_Task to complete_
Should a line in the entries below contain "generalize", return that line.
-------
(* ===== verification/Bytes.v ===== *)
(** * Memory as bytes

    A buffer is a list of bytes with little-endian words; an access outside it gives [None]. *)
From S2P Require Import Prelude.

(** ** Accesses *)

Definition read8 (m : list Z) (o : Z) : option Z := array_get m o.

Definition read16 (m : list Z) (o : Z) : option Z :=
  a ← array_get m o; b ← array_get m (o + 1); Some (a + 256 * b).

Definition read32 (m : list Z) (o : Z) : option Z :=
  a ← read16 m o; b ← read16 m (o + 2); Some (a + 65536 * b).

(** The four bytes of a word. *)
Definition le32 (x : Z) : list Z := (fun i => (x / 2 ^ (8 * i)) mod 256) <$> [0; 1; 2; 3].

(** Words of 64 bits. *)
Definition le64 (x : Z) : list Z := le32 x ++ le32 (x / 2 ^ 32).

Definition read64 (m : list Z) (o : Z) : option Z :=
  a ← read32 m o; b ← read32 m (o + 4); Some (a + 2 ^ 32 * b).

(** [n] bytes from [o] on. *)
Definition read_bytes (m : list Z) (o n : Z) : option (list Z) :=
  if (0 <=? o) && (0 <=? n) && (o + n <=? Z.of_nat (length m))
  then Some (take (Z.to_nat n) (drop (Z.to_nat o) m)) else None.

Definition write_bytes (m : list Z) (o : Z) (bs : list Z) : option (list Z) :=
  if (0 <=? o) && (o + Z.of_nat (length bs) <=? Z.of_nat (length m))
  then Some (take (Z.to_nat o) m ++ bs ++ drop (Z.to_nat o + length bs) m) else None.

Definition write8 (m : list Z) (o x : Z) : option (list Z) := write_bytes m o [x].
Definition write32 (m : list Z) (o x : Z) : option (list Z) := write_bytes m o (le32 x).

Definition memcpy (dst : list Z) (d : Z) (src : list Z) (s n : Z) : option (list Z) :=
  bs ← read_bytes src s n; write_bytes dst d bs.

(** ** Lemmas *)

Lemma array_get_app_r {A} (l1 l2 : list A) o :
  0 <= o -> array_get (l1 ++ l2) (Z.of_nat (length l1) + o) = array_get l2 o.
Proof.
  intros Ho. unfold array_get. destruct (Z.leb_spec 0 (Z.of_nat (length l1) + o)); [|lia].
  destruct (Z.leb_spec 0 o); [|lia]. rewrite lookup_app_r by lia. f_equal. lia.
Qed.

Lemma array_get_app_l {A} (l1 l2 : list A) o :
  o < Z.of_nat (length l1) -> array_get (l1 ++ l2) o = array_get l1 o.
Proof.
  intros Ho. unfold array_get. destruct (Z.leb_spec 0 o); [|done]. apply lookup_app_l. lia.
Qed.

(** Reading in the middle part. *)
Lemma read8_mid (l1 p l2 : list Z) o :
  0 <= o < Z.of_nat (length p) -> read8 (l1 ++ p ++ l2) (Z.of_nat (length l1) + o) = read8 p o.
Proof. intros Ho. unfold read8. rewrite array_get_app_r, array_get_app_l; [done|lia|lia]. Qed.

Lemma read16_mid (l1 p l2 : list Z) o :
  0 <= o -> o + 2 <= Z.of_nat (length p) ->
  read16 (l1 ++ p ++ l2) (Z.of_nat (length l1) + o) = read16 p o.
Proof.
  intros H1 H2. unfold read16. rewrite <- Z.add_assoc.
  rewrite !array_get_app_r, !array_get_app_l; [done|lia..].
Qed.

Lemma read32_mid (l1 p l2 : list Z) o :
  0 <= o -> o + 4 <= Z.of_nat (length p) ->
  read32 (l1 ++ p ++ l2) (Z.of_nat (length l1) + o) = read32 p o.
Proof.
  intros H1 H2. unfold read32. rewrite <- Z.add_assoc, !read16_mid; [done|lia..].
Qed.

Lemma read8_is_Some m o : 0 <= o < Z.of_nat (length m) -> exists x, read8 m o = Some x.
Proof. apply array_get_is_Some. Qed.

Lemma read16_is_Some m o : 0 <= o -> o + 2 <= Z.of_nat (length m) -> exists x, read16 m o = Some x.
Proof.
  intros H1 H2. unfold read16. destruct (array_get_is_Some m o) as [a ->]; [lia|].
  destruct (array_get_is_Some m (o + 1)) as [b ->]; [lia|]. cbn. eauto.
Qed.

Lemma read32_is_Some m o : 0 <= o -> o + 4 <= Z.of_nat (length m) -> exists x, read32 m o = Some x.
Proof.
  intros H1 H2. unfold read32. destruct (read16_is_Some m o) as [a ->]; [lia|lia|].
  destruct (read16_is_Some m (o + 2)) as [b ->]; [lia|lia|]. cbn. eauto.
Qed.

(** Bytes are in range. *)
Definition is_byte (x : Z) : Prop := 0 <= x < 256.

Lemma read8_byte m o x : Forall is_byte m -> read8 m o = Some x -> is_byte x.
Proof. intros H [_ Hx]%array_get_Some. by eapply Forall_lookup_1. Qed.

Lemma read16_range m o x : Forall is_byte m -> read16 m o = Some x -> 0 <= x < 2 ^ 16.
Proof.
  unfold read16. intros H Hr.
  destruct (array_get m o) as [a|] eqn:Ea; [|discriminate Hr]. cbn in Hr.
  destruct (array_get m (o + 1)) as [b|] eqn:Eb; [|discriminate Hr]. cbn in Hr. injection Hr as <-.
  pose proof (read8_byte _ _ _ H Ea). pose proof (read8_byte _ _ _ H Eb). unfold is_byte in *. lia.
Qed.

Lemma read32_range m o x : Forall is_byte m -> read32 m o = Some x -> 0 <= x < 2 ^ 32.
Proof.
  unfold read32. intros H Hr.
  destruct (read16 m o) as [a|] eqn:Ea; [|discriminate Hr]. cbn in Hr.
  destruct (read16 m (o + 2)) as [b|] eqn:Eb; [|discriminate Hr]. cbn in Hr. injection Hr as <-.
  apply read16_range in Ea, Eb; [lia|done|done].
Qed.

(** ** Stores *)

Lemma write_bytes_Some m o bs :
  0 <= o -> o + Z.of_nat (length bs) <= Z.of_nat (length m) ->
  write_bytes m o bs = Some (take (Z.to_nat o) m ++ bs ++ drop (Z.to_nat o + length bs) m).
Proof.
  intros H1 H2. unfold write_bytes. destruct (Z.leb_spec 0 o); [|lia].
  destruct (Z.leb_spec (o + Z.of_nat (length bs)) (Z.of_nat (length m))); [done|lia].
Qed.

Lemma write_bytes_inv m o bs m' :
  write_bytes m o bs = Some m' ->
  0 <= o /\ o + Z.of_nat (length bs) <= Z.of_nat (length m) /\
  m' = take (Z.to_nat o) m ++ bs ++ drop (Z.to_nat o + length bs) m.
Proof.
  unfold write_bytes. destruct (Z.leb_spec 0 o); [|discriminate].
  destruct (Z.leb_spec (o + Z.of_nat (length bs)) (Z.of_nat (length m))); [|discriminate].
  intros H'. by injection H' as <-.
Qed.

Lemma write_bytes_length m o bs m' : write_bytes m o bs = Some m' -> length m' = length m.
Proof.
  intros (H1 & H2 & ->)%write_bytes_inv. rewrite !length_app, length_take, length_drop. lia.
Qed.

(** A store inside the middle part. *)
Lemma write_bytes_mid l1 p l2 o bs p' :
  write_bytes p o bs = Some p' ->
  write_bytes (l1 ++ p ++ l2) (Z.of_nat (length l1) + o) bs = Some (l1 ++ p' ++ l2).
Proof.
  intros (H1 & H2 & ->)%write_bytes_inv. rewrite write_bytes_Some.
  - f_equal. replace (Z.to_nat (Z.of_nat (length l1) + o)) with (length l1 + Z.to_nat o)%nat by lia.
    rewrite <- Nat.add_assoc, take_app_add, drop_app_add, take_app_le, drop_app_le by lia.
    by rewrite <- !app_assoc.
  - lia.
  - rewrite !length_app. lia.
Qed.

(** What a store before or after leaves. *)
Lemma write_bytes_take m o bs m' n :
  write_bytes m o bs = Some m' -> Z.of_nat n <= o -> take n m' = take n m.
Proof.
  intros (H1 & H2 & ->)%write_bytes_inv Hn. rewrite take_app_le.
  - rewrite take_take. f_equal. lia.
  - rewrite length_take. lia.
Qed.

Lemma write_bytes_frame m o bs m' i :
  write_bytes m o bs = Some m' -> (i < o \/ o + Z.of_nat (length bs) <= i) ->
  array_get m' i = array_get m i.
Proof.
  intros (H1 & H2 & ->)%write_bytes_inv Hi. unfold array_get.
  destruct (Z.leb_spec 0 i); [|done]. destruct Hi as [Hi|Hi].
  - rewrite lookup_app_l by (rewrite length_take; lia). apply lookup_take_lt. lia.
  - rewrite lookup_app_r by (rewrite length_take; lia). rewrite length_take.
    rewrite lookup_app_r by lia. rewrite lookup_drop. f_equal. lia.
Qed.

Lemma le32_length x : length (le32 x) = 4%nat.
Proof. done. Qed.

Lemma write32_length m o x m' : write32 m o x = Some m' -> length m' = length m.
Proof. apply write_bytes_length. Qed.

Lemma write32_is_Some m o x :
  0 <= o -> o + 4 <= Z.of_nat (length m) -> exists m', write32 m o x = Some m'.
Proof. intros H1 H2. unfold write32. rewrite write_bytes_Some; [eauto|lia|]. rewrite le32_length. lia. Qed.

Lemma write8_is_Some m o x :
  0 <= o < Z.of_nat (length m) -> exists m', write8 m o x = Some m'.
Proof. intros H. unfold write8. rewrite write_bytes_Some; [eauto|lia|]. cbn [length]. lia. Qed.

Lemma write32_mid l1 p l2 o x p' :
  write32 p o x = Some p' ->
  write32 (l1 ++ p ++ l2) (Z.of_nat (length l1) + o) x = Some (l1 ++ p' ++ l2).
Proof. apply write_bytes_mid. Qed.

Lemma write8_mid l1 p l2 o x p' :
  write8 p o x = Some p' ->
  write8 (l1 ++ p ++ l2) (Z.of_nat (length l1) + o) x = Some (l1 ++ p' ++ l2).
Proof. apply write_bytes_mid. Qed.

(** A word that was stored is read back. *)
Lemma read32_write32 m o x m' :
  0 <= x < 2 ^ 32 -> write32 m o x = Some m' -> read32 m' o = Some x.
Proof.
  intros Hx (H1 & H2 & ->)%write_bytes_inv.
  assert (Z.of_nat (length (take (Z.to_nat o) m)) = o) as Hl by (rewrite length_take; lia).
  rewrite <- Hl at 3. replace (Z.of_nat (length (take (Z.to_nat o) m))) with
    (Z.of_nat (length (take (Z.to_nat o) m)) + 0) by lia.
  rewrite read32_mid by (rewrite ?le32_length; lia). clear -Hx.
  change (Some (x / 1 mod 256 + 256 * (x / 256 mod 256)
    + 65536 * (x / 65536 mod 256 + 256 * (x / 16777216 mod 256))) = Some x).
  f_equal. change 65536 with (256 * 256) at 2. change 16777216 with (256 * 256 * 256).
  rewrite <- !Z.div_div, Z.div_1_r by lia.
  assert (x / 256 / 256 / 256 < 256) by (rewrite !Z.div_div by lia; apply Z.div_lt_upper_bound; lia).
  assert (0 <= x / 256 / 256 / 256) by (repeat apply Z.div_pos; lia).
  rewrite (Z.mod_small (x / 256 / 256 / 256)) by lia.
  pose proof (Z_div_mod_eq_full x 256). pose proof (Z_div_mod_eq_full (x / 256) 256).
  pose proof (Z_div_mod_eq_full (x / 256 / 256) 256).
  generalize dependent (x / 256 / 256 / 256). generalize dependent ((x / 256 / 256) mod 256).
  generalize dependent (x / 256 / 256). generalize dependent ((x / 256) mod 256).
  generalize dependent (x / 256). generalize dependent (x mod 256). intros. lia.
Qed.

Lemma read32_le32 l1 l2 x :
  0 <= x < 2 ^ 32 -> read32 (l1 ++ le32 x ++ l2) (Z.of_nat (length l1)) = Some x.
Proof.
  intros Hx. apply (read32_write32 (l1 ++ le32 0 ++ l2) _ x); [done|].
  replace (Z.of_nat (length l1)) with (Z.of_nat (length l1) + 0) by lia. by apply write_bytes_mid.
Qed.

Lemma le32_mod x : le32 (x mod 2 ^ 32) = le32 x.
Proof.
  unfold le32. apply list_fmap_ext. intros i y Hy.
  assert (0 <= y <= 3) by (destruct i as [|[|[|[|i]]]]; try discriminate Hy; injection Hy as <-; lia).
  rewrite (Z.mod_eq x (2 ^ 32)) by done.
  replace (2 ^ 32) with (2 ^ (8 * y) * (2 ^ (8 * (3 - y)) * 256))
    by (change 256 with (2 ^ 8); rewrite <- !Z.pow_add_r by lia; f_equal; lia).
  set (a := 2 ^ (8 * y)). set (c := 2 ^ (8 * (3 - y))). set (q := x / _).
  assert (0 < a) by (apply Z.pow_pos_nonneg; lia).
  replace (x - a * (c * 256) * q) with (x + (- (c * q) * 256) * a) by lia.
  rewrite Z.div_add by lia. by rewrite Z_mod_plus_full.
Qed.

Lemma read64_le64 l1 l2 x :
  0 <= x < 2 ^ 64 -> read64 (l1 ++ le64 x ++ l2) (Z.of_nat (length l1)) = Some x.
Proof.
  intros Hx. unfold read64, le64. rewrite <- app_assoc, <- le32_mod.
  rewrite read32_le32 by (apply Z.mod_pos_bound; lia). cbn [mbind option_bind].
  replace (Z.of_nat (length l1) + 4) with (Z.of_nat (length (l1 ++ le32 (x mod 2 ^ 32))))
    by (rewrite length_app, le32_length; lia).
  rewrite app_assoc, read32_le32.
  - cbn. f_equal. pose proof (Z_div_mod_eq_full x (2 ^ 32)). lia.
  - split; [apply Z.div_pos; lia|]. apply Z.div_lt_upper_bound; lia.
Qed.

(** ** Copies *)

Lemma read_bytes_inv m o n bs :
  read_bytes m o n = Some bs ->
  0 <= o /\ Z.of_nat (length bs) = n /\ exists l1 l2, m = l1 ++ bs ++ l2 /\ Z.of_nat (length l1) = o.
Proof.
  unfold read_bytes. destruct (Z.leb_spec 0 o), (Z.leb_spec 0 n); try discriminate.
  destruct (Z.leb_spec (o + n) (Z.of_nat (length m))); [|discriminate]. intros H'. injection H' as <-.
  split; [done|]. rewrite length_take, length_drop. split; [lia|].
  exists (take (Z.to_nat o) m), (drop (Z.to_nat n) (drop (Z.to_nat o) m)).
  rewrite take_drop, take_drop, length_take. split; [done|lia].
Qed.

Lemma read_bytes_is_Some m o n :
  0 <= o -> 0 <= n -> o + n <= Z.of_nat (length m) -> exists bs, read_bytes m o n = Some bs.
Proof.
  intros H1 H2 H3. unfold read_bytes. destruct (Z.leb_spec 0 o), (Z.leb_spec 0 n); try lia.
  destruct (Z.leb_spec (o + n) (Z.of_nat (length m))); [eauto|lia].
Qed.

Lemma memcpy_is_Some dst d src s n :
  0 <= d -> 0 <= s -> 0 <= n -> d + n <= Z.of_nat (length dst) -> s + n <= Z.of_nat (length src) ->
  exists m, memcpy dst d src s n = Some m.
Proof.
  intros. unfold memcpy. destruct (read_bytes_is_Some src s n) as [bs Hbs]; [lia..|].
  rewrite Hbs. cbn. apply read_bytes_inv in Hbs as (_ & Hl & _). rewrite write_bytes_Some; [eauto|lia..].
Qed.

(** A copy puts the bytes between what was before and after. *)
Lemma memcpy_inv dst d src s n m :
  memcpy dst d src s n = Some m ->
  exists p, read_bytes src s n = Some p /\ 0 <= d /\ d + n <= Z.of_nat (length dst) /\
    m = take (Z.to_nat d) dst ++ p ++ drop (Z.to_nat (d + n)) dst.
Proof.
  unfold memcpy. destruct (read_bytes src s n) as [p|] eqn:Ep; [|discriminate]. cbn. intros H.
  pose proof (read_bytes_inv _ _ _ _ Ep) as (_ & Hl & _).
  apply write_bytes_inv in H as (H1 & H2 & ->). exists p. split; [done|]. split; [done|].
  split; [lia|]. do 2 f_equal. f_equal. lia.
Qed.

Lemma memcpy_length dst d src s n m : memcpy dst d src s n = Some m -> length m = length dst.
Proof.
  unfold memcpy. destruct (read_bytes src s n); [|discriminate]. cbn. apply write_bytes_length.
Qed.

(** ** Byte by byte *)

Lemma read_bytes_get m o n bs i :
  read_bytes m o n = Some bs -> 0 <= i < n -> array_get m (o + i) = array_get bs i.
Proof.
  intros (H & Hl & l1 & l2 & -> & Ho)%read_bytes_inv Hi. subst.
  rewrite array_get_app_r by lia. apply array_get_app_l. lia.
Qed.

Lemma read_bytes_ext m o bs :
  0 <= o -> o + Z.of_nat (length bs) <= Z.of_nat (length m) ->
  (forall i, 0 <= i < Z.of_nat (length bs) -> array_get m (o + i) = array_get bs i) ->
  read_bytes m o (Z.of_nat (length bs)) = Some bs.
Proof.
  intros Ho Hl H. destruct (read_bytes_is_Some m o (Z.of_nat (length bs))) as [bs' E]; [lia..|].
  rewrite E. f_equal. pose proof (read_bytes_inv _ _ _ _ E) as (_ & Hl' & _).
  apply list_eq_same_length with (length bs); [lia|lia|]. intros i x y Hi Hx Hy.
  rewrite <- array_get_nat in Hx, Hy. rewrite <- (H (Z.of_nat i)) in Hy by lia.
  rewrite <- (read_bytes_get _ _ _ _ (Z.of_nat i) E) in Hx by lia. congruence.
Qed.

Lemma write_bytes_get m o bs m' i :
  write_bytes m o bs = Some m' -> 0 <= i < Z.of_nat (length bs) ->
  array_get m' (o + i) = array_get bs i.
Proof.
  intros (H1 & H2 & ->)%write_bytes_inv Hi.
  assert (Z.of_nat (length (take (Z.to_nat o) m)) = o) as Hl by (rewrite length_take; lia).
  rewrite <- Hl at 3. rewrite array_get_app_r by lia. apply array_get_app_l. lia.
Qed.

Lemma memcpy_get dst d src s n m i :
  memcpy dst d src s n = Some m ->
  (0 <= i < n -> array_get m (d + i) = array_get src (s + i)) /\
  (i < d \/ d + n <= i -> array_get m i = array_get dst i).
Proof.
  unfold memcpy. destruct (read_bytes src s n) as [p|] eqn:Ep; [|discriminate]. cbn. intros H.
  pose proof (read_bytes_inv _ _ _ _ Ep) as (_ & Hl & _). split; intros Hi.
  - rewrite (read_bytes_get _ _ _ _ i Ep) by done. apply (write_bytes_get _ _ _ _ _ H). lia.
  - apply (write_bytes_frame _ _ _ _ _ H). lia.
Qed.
-------
_Expected answer_
  generalize dependent (x / 256 / 256 / 256). generalize dependent ((x / 256 / 256) mod 256).
  generalize dependent (x / 256 / 256). generalize dependent ((x / 256) mod 256).
  generalize dependent (x / 256). generalize dependent (x mod 256). intros. lia.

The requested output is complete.